AVAILABLE RECORDS =>
(** The loop leaves within 32 shifts ([level_loop_stops]) or, its shift count
    wrapping modulo 32, never ([level_loop_diverges]): 33 iterations decide. *)
Definition level (index : Z) : result Z :=
  let? _ := assertNonNegativeSafeInt index in
  if js_and index 1 =? 0 then Ok 0 else level_loop 33 index 0.

Definition nodeWidth (numLeaves : Z) : Z :=
  if numLeaves =? 0 then 0 else 2 * numLeaves - 1.

(** [while ((x >> k) !== 0) k++] *)
Fixpoint log2_loop (fuel : nat) (x k : Z) : result Z :=
  match fuel with
  | O => Err OutOfFuel
  | S fuel' => if js_shr x k =? 0 then Ok k else log2_loop fuel' x (k + 1)
  end.

Definition log2 (x : Z) : result Z :=
  let? _ := assertNonNegativeSafeInt x in
  if x =? 0 then Ok 0 else
  let? k := log2_loop 33 x 0 in Ok (k - 1).

Definition left (index : Z) : result Z :=
  let? k := level index in
  if k =? 0 then throw "Leaves have no children" else
  Ok (js_xor index (js_shl 1 (k - 1))).

(** [while (r >= w) r = left(r)] *)
Fixpoint right_clamp (fuel : nat) (w r : Z) : result Z :=
  match fuel with
  | O => Err OutOfFuel
  | S fuel' => if r >=? w then let? r' := left r in right_clamp fuel' w r' else Ok r
  end.

Definition right (index : Z) (numLeaves : option Z) : result Z :=
  let? k := level index in
  if k =? 0 then throw "Leaves have no children" else
  let r := js_xor index (js_shl 3 (k - 1)) in
  match numLeaves with
  | None => Ok r
  | Some n => right_clamp 33 (nodeWidth n) r
  end.

Definition parentStep (index : Z) : result Z :=
  let? k := level index in
  Ok (js_and (js_or index (js_shl 1 k)) (js_not (js_shl 1 (k + 1)))).

Definition root (numLeaves : Z) : result Z :=
  if numLeaves =? 0 then throw "Tree must have at least one leaf" else
  if numLeaves =? 1 then Ok 0 else
  let? l := log2 (nodeWidth numLeaves) in
  Ok (js_shl 1 l - 1).

(** [while (p >= w) p = parentStep(p)] *)
Fixpoint parent_clamp (fuel : nat) (w p : Z) : result Z :=
  match fuel with
  | O => Err OutOfFuel
  | S fuel' => if p >=? w then let? p' := parentStep p in parent_clamp fuel' w p' else Ok p
  end.

Definition parent (index numLeaves : Z) : result Z :=
  let? r := root numLeaves in
  if index =? r then throw "Root has no parent" else
  let? p := parentStep index in
  parent_clamp 33 (nodeWidth numLeaves) p.

Definition sibling (index numLeaves : Z) : result Z :=
  let? p := parent index numLeaves in
  let? l := left p in
  if l =? index then right p (Some numLeaves) else left p.
(** The tally: buckets of peer ids by key, and the number of votes. *)
Record tally : Type := Tally { buckets : list (string * list string); responding : Z }.

Definition voteKey (v : vote) : option string :=
  match v with
  | NoVote => None
  | UnknownDoc => Some UNKNOWN_DOC_TALLY_KEY
  | TipHash h => Some (tipsHashToHex h)
  end.

(** One turn of the loop over [advertisements]. *)
Definition tally_step (t : tally) (adv : PeerTipAdvertisement) : tally :=
  match voteKey (hash adv) with
  | None => t
  | Some key =>
      let bucket := match map_get key (buckets t) with Some b => b | None => [] end in
      Tally (map_set key (bucket ++ [peerId adv]) (buckets t)) (responding t + 1)
  end.

Definition tally_votes (advertisements : list PeerTipAdvertisement) : tally :=
  foldl tally_step (Tally [] 0) advertisements.

(** The largest bucket; the earlier one wins a tie. *)
Definition best_step (best : option string * list string) (b : string * list string)
    : option string * list string :=
  if (length (snd best) <? length (snd b))%nat then (Some (fst b), snd b) else best.

Definition best_bucket (bs : list (string * list string)) : option string * list string :=
  foldl best_step (None, []) bs.

Definition isTipKey (key : string) : bool := negb (String.eqb key UNKNOWN_DOC_TALLY_KEY).

Definition eligibleBuckets (agreement : list (string * list string)) : list (string * list string) :=
  let hasTipHashVote := existsb isTipKey (agreement.*1) in
  if hasTipHashVote then List.filter (fun b => isTipKey (fst b)) agreement else agreement.

Definition decideLoadQuorum (advertisements : list PeerTipAdvertisement) (q : num)
    : result LoadQuorumDecision :=
  if negb (num_is_integer q) || num_lt q 1
  then throw "decideLoadQuorum: q must be a positive integer"
  else if (length advertisements =? 0)%nat
  then Ok (QuorumFail NoPeersQueried 0 q [])
  else
    let t := tally_votes advertisements in
    if responding t =? 0
    then Ok (QuorumFail InsufficientResponses (responding t) q [])
    else
      let '(bestKey, bestPeers) := best_bucket (eligibleBuckets (buckets t)) in
      let failed :=
        let summary := foldl (fun m b => map_set (fst b) (Z.of_nat (length (snd b))) m) [] (buckets t) in
        let reason := if num_lt (responding t) q then InsufficientResponses else NoMajority in
        Ok (QuorumFail reason (responding t) q summary) in
      match bestKey with
      | None => failed
      | Some key =>
          if num_lt (Z.of_nat (length bestPeers)) q then failed
          else Ok (QuorumOk (if isTipKey key then KindTipHash else KindNewDoc) key bestPeers
                     (responding t) q)
      end.

Definition defaultQuorumQ (k : Z) : Z :=
  if k <=? 0 then 0 else k / 2 + 1.

(** [dedupePeersByPeerId]: the state is [seen] and [out]. *)
Section Dedupe.
  Context {T : Type} (peerIdOf : T -> string).

Definition dedupe_step (st : list string * list T) (peer : T) : list string * list T :=
  let id := peerIdOf peer in
  if set_has id (fst st) then st else (set_add id (fst st), snd st ++ [peer]).

Definition dedupePeersByPeerId (peers : list T) : list T :=
  snd (foldl dedupe_step ([], []) peers).
End Dedupe.

Fixpoint charCodes (s : string) : list Z :=
  match s with
  | String.EmptyString => []
  | String.String c s' => Z.of_N (N_of_ascii c) :: charCodes s'
  end.

Definition charCodeOr0 (s : list Z) (i : nat) : Z := default 0 (s !! i).

Definition constantTimeHexEquals (a b : string) : bool :=
  let ca := charCodes a in let cb := charCodes b in
  let diff := js_xor (Z.of_nat (length ca)) (Z.of_nat (length cb)) in
  foldl (fun d i => js_or d (js_xor (charCodeOr0 ca i) (charCodeOr0 cb i)))
    diff (seq 0 (Nat.max (length ca) (length cb))) =? 0.

Definition effectiveK (configuredK : num) (knownPeersCount : Z) : Z :=
  match configuredK with
  | Fin k =>
      if num_le (Fin k) 0 then 0
      else if knownPeersCount <=? 0 then 0
      else Qfloor (if Qle_bool k (inject_Z knownPeersCount) then k else inject_Z knownPeersCount)
  | _ => 0
  end.

Definition effectiveQ (configuredQ : num) (k : Z) : Z :=
  if k <=? 0 then 0 else
  match configuredQ with
  | Fin cq =>
      if num_lt (Fin cq) 1 then 1
      else if num_lt k (Fin cq) then k
      else Qfloor cq
  | _ => defaultQuorumQ k
  end.

Definition LOAD_QUORUM_TIMEOUT_MS_MAX : Z := 5 * 60 * 1000.

Inductive LoadQuorumFailedReason : Type :=
| Failed (r : FailReason)
| InvalidConfig
| BindCheckFailedAllAgreeingPeers
| AgreeingPeersUnreachable.

(** The structured content of the ['invalid-config'] detail text. *)
Record config_detail : Type := Detail { knob : string; knobMax : option Z; knobValue : num }.

Record LoadQuorumFailedError : Type := QuorumError {
  documentPath : string;
  reason : LoadQuorumFailedReason;
  respondingCount : Z;
  requiredQ : num;
  agreement : list (string * Z);
  agreeingPeerBindFailures : list (string * string);
  detail : option config_detail }.

Definition invalidConfig (path : string) (d : option config_detail) : LoadQuorumFailedError :=
  QuorumError path InvalidConfig 0 0 [] [] d.

Definition checkPositiveInt (name : string) (value : option num) : option LoadQuorumFailedError :=
  match value with
  | None => None
  | Some v =>
      if negb (num_is_integer v) || num_lt v 1
      then Some (invalidConfig "<config>" (Some (Detail name None v)))
      else None
  end.

Definition checkBoundedPositiveInt (name : string) (value : option num) (max : Z)
    : option LoadQuorumFailedError :=
  match value with
  | None => None
  | Some v =>
      if negb (num_is_integer v) || num_lt v 1 || num_lt max v
      then Some (invalidConfig "<config>" (Some (Detail name (Some max) v)))
      else None
  end.

(** [None] when the three checks pass, otherwise the first error thrown. *)
Definition validateLoadQuorumConfig (loadQuorumK loadQuorumQ loadQuorumTimeoutMs : option num)
    : option LoadQuorumFailedError :=
  match checkPositiveInt "loadQuorumK" loadQuorumK with
  | Some e => Some e
  | None =>
      match checkPositiveInt "loadQuorumQ" loadQuorumQ with
      | Some e => Some e
      | None =>
          checkBoundedPositiveInt "loadQuorumTimeoutMs" loadQuorumTimeoutMs LOAD_QUORUM_TIMEOUT_MS_MAX
      end
  end.

(** ** What the votes say *)

(** The peers that voted for [key], in the order they were queried. *)
Definition voters (key : string) (advs : list PeerTipAdvertisement) : list string :=
  peerId <$> List.filter (fun a => bool_decide (voteKey (hash a) = Some key)) advs.

(** The number of peers that voted at all. *)
Definition responders (advs : list PeerTipAdvertisement) : Z :=
  Z.of_nat (length (List.filter (fun a => bool_decide (is_Some (voteKey (hash a)))) advs)).

Definition is_tip_vote (a : PeerTipAdvertisement) : bool :=
  match hash a with TipHash _ => true | _ => false end.

(** A bucket that may win: any, unless some peer voted a tip hash, in which
    case the disclaim bucket is out. *)
Definition eligible (advs : list PeerTipAdvertisement) (key : string) : bool :=
  implb (existsb is_tip_vote advs) (isTipKey key).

TASK TO COMPLETE =>
Transcribe the lines from the first line of the records through the line that contains "if numLeaves =? 0 then throw", both included, and add nothing else.

ANSWER TO THIS PROBLEM =>
(** The loop leaves within 32 shifts ([level_loop_stops]) or, its shift count
    wrapping modulo 32, never ([level_loop_diverges]): 33 iterations decide. *)
Definition level (index : Z) : result Z :=
  let? _ := assertNonNegativeSafeInt index in
  if js_and index 1 =? 0 then Ok 0 else level_loop 33 index 0.

Definition nodeWidth (numLeaves : Z) : Z :=
  if numLeaves =? 0 then 0 else 2 * numLeaves - 1.

(** [while ((x >> k) !== 0) k++] *)
Fixpoint log2_loop (fuel : nat) (x k : Z) : result Z :=
  match fuel with
  | O => Err OutOfFuel
  | S fuel' => if js_shr x k =? 0 then Ok k else log2_loop fuel' x (k + 1)
  end.

Definition log2 (x : Z) : result Z :=
  let? _ := assertNonNegativeSafeInt x in
  if x =? 0 then Ok 0 else
  let? k := log2_loop 33 x 0 in Ok (k - 1).

Definition left (index : Z) : result Z :=
  let? k := level index in
  if k =? 0 then throw "Leaves have no children" else
  Ok (js_xor index (js_shl 1 (k - 1))).

(** [while (r >= w) r = left(r)] *)
Fixpoint right_clamp (fuel : nat) (w r : Z) : result Z :=
  match fuel with
  | O => Err OutOfFuel
  | S fuel' => if r >=? w then let? r' := left r in right_clamp fuel' w r' else Ok r
  end.

Definition right (index : Z) (numLeaves : option Z) : result Z :=
  let? k := level index in
  if k =? 0 then throw "Leaves have no children" else
  let r := js_xor index (js_shl 3 (k - 1)) in
  match numLeaves with
  | None => Ok r
  | Some n => right_clamp 33 (nodeWidth n) r
  end.

Definition parentStep (index : Z) : result Z :=
  let? k := level index in
  Ok (js_and (js_or index (js_shl 1 k)) (js_not (js_shl 1 (k + 1)))).

Definition root (numLeaves : Z) : result Z :=
  if numLeaves =? 0 then throw "Tree must have at least one leaf" else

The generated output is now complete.